Task requirements | Return a verbatim reproduction of each line, starting at the line with "rewrite Hc. split;" and ending at the last line of the listing below.

[Start of Attachment]

(* ===== verification/DhProps.v ===== *)
(** Properties of the Diffie-Hellman programs: the message carries its three
    numbers, both sides print the same key, and a public key of 32 digits does not
    fit the message. *)

From Stdlib Require Import Zpow_facts.
From S2P Require Import Prelude NidTypes Inet DhExchange.

Local Open Scope Z_scope.

(** ** The layout of the message *)

Lemma put_text_padded a off t k :
  (length a ≤ off)%nat → (off + length t + 1 ≤ length a + k)%nat →
  put_text off t (a ++ replicate k 0)
  = Go (a ++ replicate (off - length a) 0 ++ t ++ replicate (length a + k - off - length t) 0).
Proof.
  intros Ha Hk. unfold put_text. rewrite length_app, length_replicate.
  rewrite (proj2 (Nat.ltb_ge _ _)) by lia. f_equal. unfold splice.
  rewrite take_app, drop_app, take_ge, drop_ge, take_replicate, drop_replicate by (rewrite ?length_app; simpl; lia).
  rewrite !length_app. cbn [length app]. rewrite <-!app_assoc. f_equal.
  rewrite Nat.min_l by lia. do 2 f_equal.
  replace (length a + k - off - length t)%nat with (S (k - (off + (length t + 1) - length a))) by lia. done.
Qed.

Lemma cstr_padded t k : 0 ∉ t → cstr (t ++ replicate k 0) = t.
Proof.
  intros H. destruct k as [|k]; [|by apply cstr_app_nul]. rewrite app_nil_r.
  induction t as [|x t IH]; [done|]. apply not_elem_of_cons in H as [Hx H]. cbn [cstr].
  rewrite (proj2 (Z.eqb_neq x 0)) by done. by rewrite IH.
Qed.

Lemma cstr_split t k s : 0 ∉ t → cstr (t ++ replicate (S k) 0 ++ s) = t.
Proof. intros H. by apply cstr_app_nul. Qed.

(** What three texts become. *)
Definition three_texts (tp tg tk : list Z) : list Z :=
  tp ++ replicate (PRIME_LEN - length tp) 0 ++ tg ++ replicate (PRIME_LEN - length tg) 0
    ++ tk ++ replicate (PRIME_LEN - length tk) 0.

Lemma put_three tp tg tk :
  (length tp ≤ PRIME_LEN)%nat → (length tg < PRIME_LEN)%nat → (length tk < PRIME_LEN)%nat →
  (m ← put_text 0 tp (replicate dh_len 0); m ← put_text dh_off_g tg m; put_text dh_off_pub tk m)
  = Go (three_texts tp tg tk).
Proof.
  unfold dh_len, dh_off_g, dh_off_pub, three_texts, PRIME_LEN. intros Hp Hg Hk.
  change (replicate (3 * 32) 0) with ([] ++ replicate 96 0).
  rewrite put_text_padded by (cbn [length]; lia). rewrite bind_Go. cbn [length app Nat.sub replicate].
  rewrite put_text_padded by lia. rewrite bind_Go.
  rewrite (app_assoc tp), (app_assoc _ tg).
  rewrite put_text_padded by (rewrite !length_app, length_replicate; lia). f_equal.
  rewrite !length_app, length_replicate, <-!app_assoc. do 4 f_equal; [|f_equal]; f_equal; lia.
Qed.

Lemma length_three tp tg tk :
  (length tp ≤ PRIME_LEN)%nat → (length tg < PRIME_LEN)%nat → (length tk < PRIME_LEN)%nat →
  length (three_texts tp tg tk) = dh_len.
Proof.
  unfold three_texts, dh_len, PRIME_LEN. intros. rewrite !length_app, !length_replicate. lia.
Qed.

Lemma slice_text a t k s : slice (length a) (length t + k) (a ++ (t ++ replicate k 0) ++ s) = t ++ replicate k 0.
Proof. apply slice_app_at; [done|]. rewrite length_app, length_replicate. done. Qed.

Lemma read_three tp tg tk s :
  0 ∉ tp → 0 ∉ tg → 0 ∉ tk →
  (length tp ≤ PRIME_LEN)%nat → (length tg < PRIME_LEN)%nat → (length tk < PRIME_LEN)%nat →
  let buf := three_texts tp tg tk ++ s in
  text_at 0 buf = tp ∧ string_at dh_off_g buf = Go tg ∧ text_at dh_off_pub buf = tk.
Proof.
  unfold text_at, string_at, dh_off_g, dh_off_pub, three_texts, PRIME_LEN. intros Np Ng Nk Hp Hg Hk. cbv zeta.
  split_and!.
  - pose proof (slice_text [] tp (32 - length tp) ((tg ++ replicate (32 - length tg) 0 ++ tk ++ replicate (32 - length tk) 0) ++ s)) as E.
    cbn [length app] in E. replace (length tp + (32 - length tp))%nat with 32%nat in E by lia.
    rewrite <-!app_assoc in E. rewrite <-!app_assoc. rewrite E. by apply cstr_padded.
  - assert (E : drop 32 ((tp ++ replicate (32 - length tp) 0 ++ tg ++ replicate (32 - length tg) 0
                ++ tk ++ replicate (32 - length tk) 0) ++ s)
              = tg ++ replicate (S (31 - length tg)) 0 ++ tk ++ replicate (32 - length tk) 0 ++ s).
    { rewrite <-!app_assoc, (app_assoc tp). rewrite drop_app_length' by (rewrite length_app, length_replicate; lia).
      replace (S (31 - length tg)) with (32 - length tg)%nat by lia. done. }
    rewrite E, bool_decide_eq_true_2, cstr_split; [done|done|].
    apply elem_of_app. right. by left.
  - set (a := tp ++ replicate (32 - length tp) 0 ++ tg ++ replicate (32 - length tg) 0).
    pose proof (slice_text a tk (32 - length tk) s) as E.
    assert (La : length a = 64%nat) by (subst a; rewrite !length_app, !length_replicate; lia).
    rewrite La in E. replace (length tk + (32 - length tk))%nat with 32%nat in E by lia. subst a.
    rewrite <-!app_assoc in E. rewrite <-!app_assoc. change (2 * 32)%nat with 64%nat. rewrite E. by apply cstr_padded.
Qed.

(** ** The exchange *)

Section Exchange.
Context (BN_bn2hex : Z → list Z) (BN_hex2bn : list Z → option Z).
Context (public_key : Z → Z → Z → Z) (DH_compute_key : Z → Z → Z → option (list Z)).

(** The numbers of an exchange can be written and read, none with a NUL. *)
Definition readable (x : Z) : Prop := 0 ∉ BN_bn2hex x ∧ BN_hex2bn (BN_bn2hex x) = Some x.

(** Three numbers that fit the message with their NULs. *)
Definition fits (d : DH) : Prop :=
  (readable (dh_p d) ∧ readable (dh_g d) ∧ readable (dh_pub_key d))
  ∧ (length (BN_bn2hex (dh_p d)) ≤ PRIME_LEN)%nat ∧ (length (BN_bn2hex (dh_g d)) < PRIME_LEN)%nat
  ∧ (length (BN_bn2hex (dh_pub_key d)) < PRIME_LEN)%nat.

(** The message carries the numbers, whatever is in the buffer it is received in. *)
Lemma message_carries d :
  fits d →
  ∃ m, dh_message BN_bn2hex d = Go m ∧ length m = dh_len
    ∧ ∀ s, read_peer BN_hex2bn (m ++ s) = Go (dh_p d, dh_g d, dh_pub_key d).
Proof.
  intros (((Np & Rp) & (Ng & Rg) & Nk & Rk) & Lp & Lg & Lk).
  exists (three_texts (BN_bn2hex (dh_p d)) (BN_bn2hex (dh_g d)) (BN_bn2hex (dh_pub_key d))).
  split; [by apply put_three|]. split; [by apply length_three|]. intros s.
  destruct (read_three _ _ _ s Np Ng Nk Lp Lg Lk) as (Ep & Eg & Ek).
  unfold read_peer. by rewrite Eg, bind_Go, Ep, Ek, Rp, Rg, Rk.
Qed.

(** A text of [PRIME_LEN] digits in the last member puts its NUL outside. *)
Lemma put_text_length off t m m' : put_text off t m = Go m' → length m' = length m.
Proof.
  unfold put_text. case_match eqn:E; [done|]. apply Nat.ltb_ge in E. intros H%Go_inj. subst m'.
  rewrite length_splice; [done|]. rewrite length_app. simpl. lia.
Qed.

Lemma long_key_overflows d :
  (PRIME_LEN ≤ length (BN_bn2hex (dh_pub_key d)))%nat → dh_message BN_bn2hex d = Fault.
Proof.
  intros H. unfold dh_message.
  destruct (put_text 0 _ _) as [m| | |] eqn:E1; try done; [|unfold put_text in E1; by case_match..].
  rewrite bind_Go. destruct (put_text dh_off_g _ m) as [m2| | |] eqn:E2; try done; [|unfold put_text in E2; by case_match..].
  rewrite bind_Go. apply put_text_length in E1, E2. rewrite length_replicate in E1.
  unfold put_text. rewrite E2, E1, (proj2 (Nat.ltb_lt _ _)); [done|].
  unfold dh_len, dh_off_pub. lia.
Qed.
End Exchange.

(** The common number: raising one public key to the other private one. *)
Lemma common_power p g a b :
  0 < p → 0 ≤ a → 0 ≤ b → (g ^ a `mod` p) ^ b `mod` p = g ^ (a * b) `mod` p.
Proof. intros Hp Ha Hb. rewrite <-Zpower_mod by lia. by rewrite <-Z.pow_mul_r. Qed.

(** C32. The Diffie-Hellman programs agree, when their message has room.  For a
    prime, a generator and private keys whose public keys have fewer than 32
    hexadecimal digits, the client's 96-byte message reaches the server whole,
    whatever was in the server's buffer; when [DH_compute_key] fails there, the
    server's child exits without an answer; otherwise its 96-byte answer reaches
    the client, which exits when [DH_compute_key] fails in turn and otherwise
    prints the same key, that of the generator to the product of the private
    keys.  But a public key of 32 digits, which is what a prime of [4 *
    PRIME_LEN] bits gives, is copied with its NUL beyond the structure.  Of
    OpenSSL it is assumed that a number written can be read, that a public key
    is the power of the generator, and that a key computed is the power of the
    peer's key, as bytes. *)
Theorem dh_agreement BN_bn2hex BN_hex2bn BN_bn2bin public_key DH_compute_key p g a b ubuf :
  (∀ x, 0 ≤ x ≤ p → readable BN_bn2hex BN_hex2bn x) →
  (∀ x, 0 ≤ x → public_key p g x = g ^ x `mod` p) →
  (∀ y x k, DH_compute_key p y x = Some k → k = BN_bn2bin (y ^ x `mod` p)) →
  0 < p → 0 ≤ g ≤ p → 0 ≤ a → 0 ≤ b → length ubuf = DH_MAXBUFLEN →
  (length (BN_bn2hex p) ≤ PRIME_LEN)%nat → (length (BN_bn2hex g) < PRIME_LEN)%nat →
  let digits x := length (BN_bn2hex (g ^ x `mod` p)) in
  let server := dh_server_child BN_bn2hex BN_hex2bn public_key DH_compute_key ubuf in
  let client := dh_client_recv BN_hex2bn DH_compute_key in
  let shown := key_text (BN_bn2bin (g ^ (a * b) `mod` p)) in
  ((digits a < PRIME_LEN)%nat → (digits b < PRIME_LEN)%nat →
   ∃ d m,
     dh_client_send BN_bn2hex public_key (Some (p, g)) (Some a) true = Go (d, m) ∧ length m = dh_len
     ∧ (DH_compute_key p (g ^ a `mod` p) b = None → server (Some m) (Some b) = ProcessExit)
     ∧ (is_Some (DH_compute_key p (g ^ a `mod` p) b) →
        ∃ m', server (Some m) (Some b) = Go (shown, m') ∧ length m' = dh_len
          ∧ (DH_compute_key p (g ^ b `mod` p) a = None → client d (Some m') = ProcessExit)
          ∧ (is_Some (DH_compute_key p (g ^ b `mod` p) a) → client d (Some m') = Go shown)))
  ∧ ((PRIME_LEN ≤ digits a)%nat →
     ∀ connected, dh_client_send BN_bn2hex public_key (Some (p, g)) (Some a) connected = Fault).
Proof.
  intros Hr Hpub Hkey Hp Hg Ha Hb Hu Lp Lg. cbv zeta.
  assert (Hf : ∀ x, 0 ≤ x → (length (BN_bn2hex (g ^ x `mod` p)%Z) < PRIME_LEN)%nat →
                 fits BN_bn2hex BN_hex2bn (mkDH p g (public_key p g x) x)).
  { intros x Hx L. pose proof (Z.mod_pos_bound (g ^ x) p Hp). split; cbn [dh_p dh_g dh_pub_key];
      rewrite Hpub by done; [split_and!; apply Hr; lia|done]. }
  assert (Ht : ∀ n (x : list Z), length x = dh_len → (dh_len ≤ n)%nat → take n x = x)
    by (intros; apply take_ge; lia).
  split.
  - intros La Lb. destruct (message_carries _ _ _ (Hf a Ha La)) as (m & Em & Lm & Rm).
    destruct (message_carries _ _ _ (Hf b Hb Lb)) as (m' & Em' & Lm' & Rm').
    exists (mkDH p g (public_key p g a) a), m.
    assert (Hs : dh_server_child BN_bn2hex BN_hex2bn public_key DH_compute_key ubuf (Some m) (Some b)
                 = match DH_compute_key p (g ^ a `mod` p) b with
                   | Some k => Go (key_text k, m') | None => ProcessExit end).
    { unfold dh_server_child. rewrite Ht by (try done; unfold dh_len, DH_MAXBUFLEN, PRIME_LEN; lia).
      unfold overlay. rewrite Rm. cbn [dh_p dh_g dh_pub_key]. rewrite bind_Go. unfold with_key.
      cbn [accessed]. rewrite !bind_Go. unfold shared_key. cbn [dh_p dh_priv_key].
      rewrite (Hpub a) by done. destruct (DH_compute_key _ _ b); [|done]. by rewrite bind_Go, Em'. }
    assert (Hc : dh_client_recv BN_hex2bn DH_compute_key (mkDH p g (public_key p g a) a) (Some m')
                 = match DH_compute_key p (g ^ b `mod` p) a with
                   | Some k => Go (key_text k) | None => ProcessExit end).
    { unfold dh_client_recv. rewrite Ht by (try done; unfold dh_len, DH_MAXBUFLEN, PRIME_LEN; lia).
      unfold overlay. rewrite Rm', bind_Go. unfold shared_key. cbn [dh_p dh_pub_key dh_priv_key].
      by rewrite (Hpub b). }
    split; [unfold dh_client_send, with_key; cbn [accessed]; by rewrite !bind_Go, Em|].
    split; [done|]. rewrite Hs. split; [by intros ->|]. intros [k Ek]. rewrite Ek.
    apply Hkey in Ek as ->. rewrite common_power by done. exists m'. split; [done|]. split; [done|].
    rewrite Hc. split; [by intros ->|]. intros [k Ek]. rewrite Ek. apply Hkey in Ek as ->.
    rewrite common_power by done. by rewrite (Z.mul_comm b a).
  - intros L connected. unfold dh_client_send, with_key. cbn [accessed]. rewrite !bind_Go.
    rewrite long_key_overflows; [done|]. cbn [dh_pub_key]. by rewrite Hpub.
Qed.

(** The arithmetic, with numbers of one byte. *)
Definition small_hex2bn (s : list Z) : option Z :=
  match s with [x; y] => x ← hex_digit x; y ← hex_digit y; Some (16 * x + y) | _ => None end.
Definition small_public_key (p g x : Z) : Z := g ^ x `mod` p.

(** Public keys below 2 and above [p - 2] are refused. *)
Definition small_compute_key (p y x : Z) : option (list Z) :=
  if (1 <? y) && (y <? p - 1) then Some [y ^ x `mod` p] else None.

Lemma dh_agreement_witness :
  ∃ d m m',
    dh_client_send hex2 small_public_key (Some (23, 5)) (Some 6) true = Go (d, m)
    ∧ dh_server_child hex2 small_hex2bn small_public_key small_compute_key (replicate DH_MAXBUFLEN 65)
        (Some m) (Some 15) = Go (chars "02", m')
    ∧ dh_client_recv small_hex2bn small_compute_key d (Some m') = Go (chars "02").
Proof.
  destruct (dh_agreement hex2 small_hex2bn (λ z, [z]) small_public_key small_compute_key 23 5 6 15
    (replicate DH_MAXBUFLEN 65)) as [H _].
  - assert (F : Forall (readable hex2 small_hex2bn) (seqZ 0 24)).
    { cbn [seqZ]. repeat constructor; vm_compute; try reflexivity; intros H; repeat (apply elem_of_cons in H as [H|H]; [discriminate|]); by apply elem_of_nil in H. }
    intros x Hx. apply (proj1 (Forall_forall _ _) F). apply elem_of_seqZ. lia.
  - done.
  - intros y x k. unfold small_compute_key. by case_match; intros; simplify_eq.
  - lia.
  - lia.
  - lia.
  - lia.
  - apply length_replicate.
  - vm_compute. lia.
  - vm_compute. lia.
  - destruct H as (d & m & E1 & _ & _ & H); [vm_compute; lia|vm_compute; lia|].
    destruct H as (m' & E2 & _ & _ & E3); [vm_compute; by eexists|].
    exists d, m, m'. split; [exact E1|]. split; [rewrite E2; reflexivity|].
    rewrite E3; [reflexivity|vm_compute; by eexists].
Defined.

[End of Attachment]

Response below |
    rewrite Hc. split; [by intros ->|]. intros [k Ek]. rewrite Ek. apply Hkey in Ek as ->.
    rewrite common_power by done. by rewrite (Z.mul_comm b a).
  - intros L connected. unfold dh_client_send, with_key. cbn [accessed]. rewrite !bind_Go.
    rewrite long_key_overflows; [done|]. cbn [dh_pub_key]. by rewrite Hpub.
Qed.

(** The arithmetic, with numbers of one byte. *)
Definition small_hex2bn (s : list Z) : option Z :=
  match s with [x; y] => x ← hex_digit x; y ← hex_digit y; Some (16 * x + y) | _ => None end.
Definition small_public_key (p g x : Z) : Z := g ^ x `mod` p.

(** Public keys below 2 and above [p - 2] are refused. *)
Definition small_compute_key (p y x : Z) : option (list Z) :=
  if (1 <? y) && (y <? p - 1) then Some [y ^ x `mod` p] else None.

Lemma dh_agreement_witness :
  ∃ d m m',
    dh_client_send hex2 small_public_key (Some (23, 5)) (Some 6) true = Go (d, m)
    ∧ dh_server_child hex2 small_hex2bn small_public_key small_compute_key (replicate DH_MAXBUFLEN 65)
        (Some m) (Some 15) = Go (chars "02", m')
    ∧ dh_client_recv small_hex2bn small_compute_key d (Some m') = Go (chars "02").
Proof.
  destruct (dh_agreement hex2 small_hex2bn (λ z, [z]) small_public_key small_compute_key 23 5 6 15
    (replicate DH_MAXBUFLEN 65)) as [H _].
  - assert (F : Forall (readable hex2 small_hex2bn) (seqZ 0 24)).
    { cbn [seqZ]. repeat constructor; vm_compute; try reflexivity; intros H; repeat (apply elem_of_cons in H as [H|H]; [discriminate|]); by apply elem_of_nil in H. }
    intros x Hx. apply (proj1 (Forall_forall _ _) F). apply elem_of_seqZ. lia.
  - done.
  - intros y x k. unfold small_compute_key. by case_match; intros; simplify_eq.
  - lia.
  - lia.
  - lia.
  - lia.
  - apply length_replicate.
  - vm_compute. lia.
  - vm_compute. lia.
  - destruct H as (d & m & E1 & _ & _ & H); [vm_compute; lia|vm_compute; lia|].
    destruct H as (m' & E2 & _ & _ & E3); [vm_compute; by eexists|].
    exists d, m, m'. split; [exact E1|]. split; [rewrite E2; reflexivity|].
    rewrite E3; [reflexivity|vm_compute; by eexists].
Defined.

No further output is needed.